Experience counts when it comes to teaching English in Thailand but thanks to a recently instructors stand to recent report by Tuong Hung Nguyen, even first time teachers have the opportunity to stand on the shoulders of giants. In Thailand: Cultural Background for ESL/EFL Teachers, there is a wealth of information that can help current and would-be teachers as they prepare to work in the Land of Smiles. Some of the important points that Nguyen illustrates provide valuable insight on some of the difficulties Thai learners often face in the classroom.
Like any language learners, Thai students have difficulty producing sounds that do not appear in their native language. Common examples that are unique to Thai students, however, include many common English-language consonant pairs such as “dr”, “fl”, “sl” and “th” and are frequently cited as being particularly troubling for the country’s language learners.
In a similar vein, proper Thai pronunciation – which places equal stress and timing on each syllable – is fundamentally at odds with the idiosyncratic pronunciation style used in English.

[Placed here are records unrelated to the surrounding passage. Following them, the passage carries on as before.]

Lemma pending_ext (b b' : batches) (l : list Z) : (forall i, i ∈ l -> pending b' i = pending b i) -> pending b' <$> l = pending b <$> l.
Proof.
  intros H. induction l as [|i l IH]; [done|]. cbn. f_equal; [apply H; set_solver|]. apply IH. intros j Hj. apply H. set_solver.
Qed.

Lemma pending_push_eq id t b : pending (push id t b) id = pending b id ++ [t].
Proof. unfold pending at 1, push. cbn. by rewrite lookup_insert_eq. Qed.
Lemma pending_push_ne id t b i : i <> id -> pending (push id t b) i = pending b i.
Proof. intros H. unfold pending, push. cbn. by rewrite lookup_insert_ne. Qed.

(** ** Adding *)

(** How batches change when [ts] is added at the time [now]. *)
Record grown (now : Z) (ts : list Transaction) (b b' : batches) : Prop := {
  gr_wf : batch_wf b -> batch_wf b';
  gr_first : first_batch_id b' = first_batch_id b;
  gr_size : max_tx_batch_size b' = max_tx_batch_size b;
  gr_duration : max_tx_batch_block_duration b' = max_tx_batch_block_duration b;
  gr_queue : batch_wf b -> queue b' = queue b ++ ts;
  gr_served : batch_wf b -> forall r, get_current_tx_batch now b = Some r -> get_current_tx_batch now b' = Some r
}.

Lemma served_inv now b r : get_current_tx_batch now b = Some r ->
  is_batch_full now b (pending b (first_batch_id b)) (first_batch_id b) (first_batch_id b) = true /\
  is_batch_final now (pending b (first_batch_id b)) = true /\ r = (first_batch_id b, pending b (first_batch_id b)).
Proof.
  unfold get_current_tx_batch. destruct (is_batch_full _ _ _ _ _), (is_batch_final _ _); cbn; try done. by intros [= <-].
Qed.

Lemma served_intro now b :
  is_batch_full now b (pending b (first_batch_id b)) (first_batch_id b) (first_batch_id b) = true ->
  is_batch_final now (pending b (first_batch_id b)) = true -> get_current_tx_batch now b = Some (first_batch_id b, pending b (first_batch_id b)).
Proof. unfold get_current_tx_batch. by intros -> ->. Qed.

(** Fullness depends on the settings and the transactions. *)
Lemma is_batch_full_ext now b b' l id first_id :
  max_tx_batch_size b' = max_tx_batch_size b -> max_tx_batch_block_duration b' = max_tx_batch_block_duration b ->
  is_batch_full now b' l id first_id = is_batch_full now b l id first_id.
Proof. unfold is_batch_full. by intros -> ->. Qed.

Lemma served_ext now b b' r :
  first_batch_id b' = first_batch_id b -> max_tx_batch_size b' = max_tx_batch_size b ->
  max_tx_batch_block_duration b' = max_tx_batch_block_duration b -> pending b' (first_batch_id b) = pending b (first_batch_id b) ->
  get_current_tx_batch now b = Some r -> get_current_tx_batch now b' = Some r.
Proof.
  intros Hf Hs Hd Hp (H1 & H2 & ->)%served_inv. rewrite <-Hp, <-Hf. apply served_intro.
  - by rewrite (is_batch_full_ext now b b'), Hf, Hp by done.
  - by rewrite Hf, Hp.
Qed.

(** A served batch is served at every later time. *)
Lemma served_later now now' b r : (now <= now')%Z -> get_current_tx_batch now b = Some r -> get_current_tx_batch now' b = Some r.
Proof.
  intros Hn (H1 & H2 & ->)%served_inv. apply served_intro.
  - unfold is_batch_full in *. destruct (pending b _) as [|t l]; [done|]. repeat case_match; try done; try lia.
  - unfold is_batch_final in *. destruct (last _) as [t|]; [|done]. repeat case_match; try done; try lia.
Qed.

(** Adding one transaction, to the last batch or to a new one. *)
Definition add_one (now first_id last_id : Z) (t : Transaction) : B Z :=
  b ← view id; if is_batch_full now b (pending b last_id) last_id first_id then create_new_batch t else write (push last_id t);; mret last_id.

Lemma push_grown now t b : is_batch_full now b (pending b (last_batch_id b)) (last_batch_id b) (first_batch_id b) = false ->
  grown now [t] b (push (last_batch_id b) t b).
Proof.
  intros Hfull. split; try done; cbn.
  - intros [Ho Hb]. split; cbn; [done|]. intros i Hi. rewrite lookup_insert_ne by lia. by apply Hb.
  - intros [Ho Hb]. unfold queue. cbn. rewrite (ids_from_snoc _ _ Ho), !fmap_app, !concat_app. cbn.
    rewrite pending_push_eq, !app_nil_r, (pending_ext b), app_assoc; [done|].
    intros i Hi%elem_of_ids_from. apply pending_push_ne. lia.
  - intros [Ho Hb] r Hr. pose proof Hr as (H1 & _)%served_inv. eapply (served_ext now b); try done. cbn.
    apply pending_push_ne. congruence.
Qed.

Lemma new_batch_grown now t b b' i : create_new_batch t b = Done i b' -> grown now [t] b b' /\ i = last_batch_id b'.
Proof.
  unfold create_new_batch. intros H. sol_inv H. split; [|done]. split; try done; cbn.
  - intros [Ho Hb]. split; cbn; [lia|]. intros i Hi. rewrite lookup_insert_ne by lia. apply Hb. lia.
  - intros [Ho Hb]. unfold queue. cbn. rewrite (ids_from_snoc _ (last_batch_id b + 1)) by lia.
    replace (last_batch_id b + 1 - 1)%Z with (last_batch_id b) by lia.
    rewrite fmap_app, concat_app. cbn. f_equal.
    + f_equal. apply pending_ext. intros i Hi%elem_of_ids_from. unfold pending. cbn. rewrite lookup_insert_ne by lia. done.
    + unfold pending. cbn. rewrite lookup_insert_eq. cbn. unfold pending. rewrite (Hb (last_batch_id b + 1)%Z) by lia. done.
  - intros [Ho Hb] r Hr. eapply (served_ext now b); try done. unfold pending. cbn. rewrite lookup_insert_ne by lia. done.
Qed.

Thai and English grammar are quite different. Where English would modify existing words to reflect changes in number or gender (his book v. her books) Thai employs separate words for such purposes. As a result errors in subject-verb agreement are particularly common. By the same token, while both Thai and English have a Subject-Verb-Object sentence structure, Thai employs implied subjects and objects far more frequently than the conventions of English grammar allow (meaning that sentences that would, for example, require pronouns in English do not need them in Thai).
Finally, a note on “face” or pride. Because of these differences and a a fear of being wrong in front of their peers, Thai students may not feel as comfortable asking questions or participating in classroom discussion. Lesson plans should be, as a result, designed in such a way as to minimize conflict as much as possible.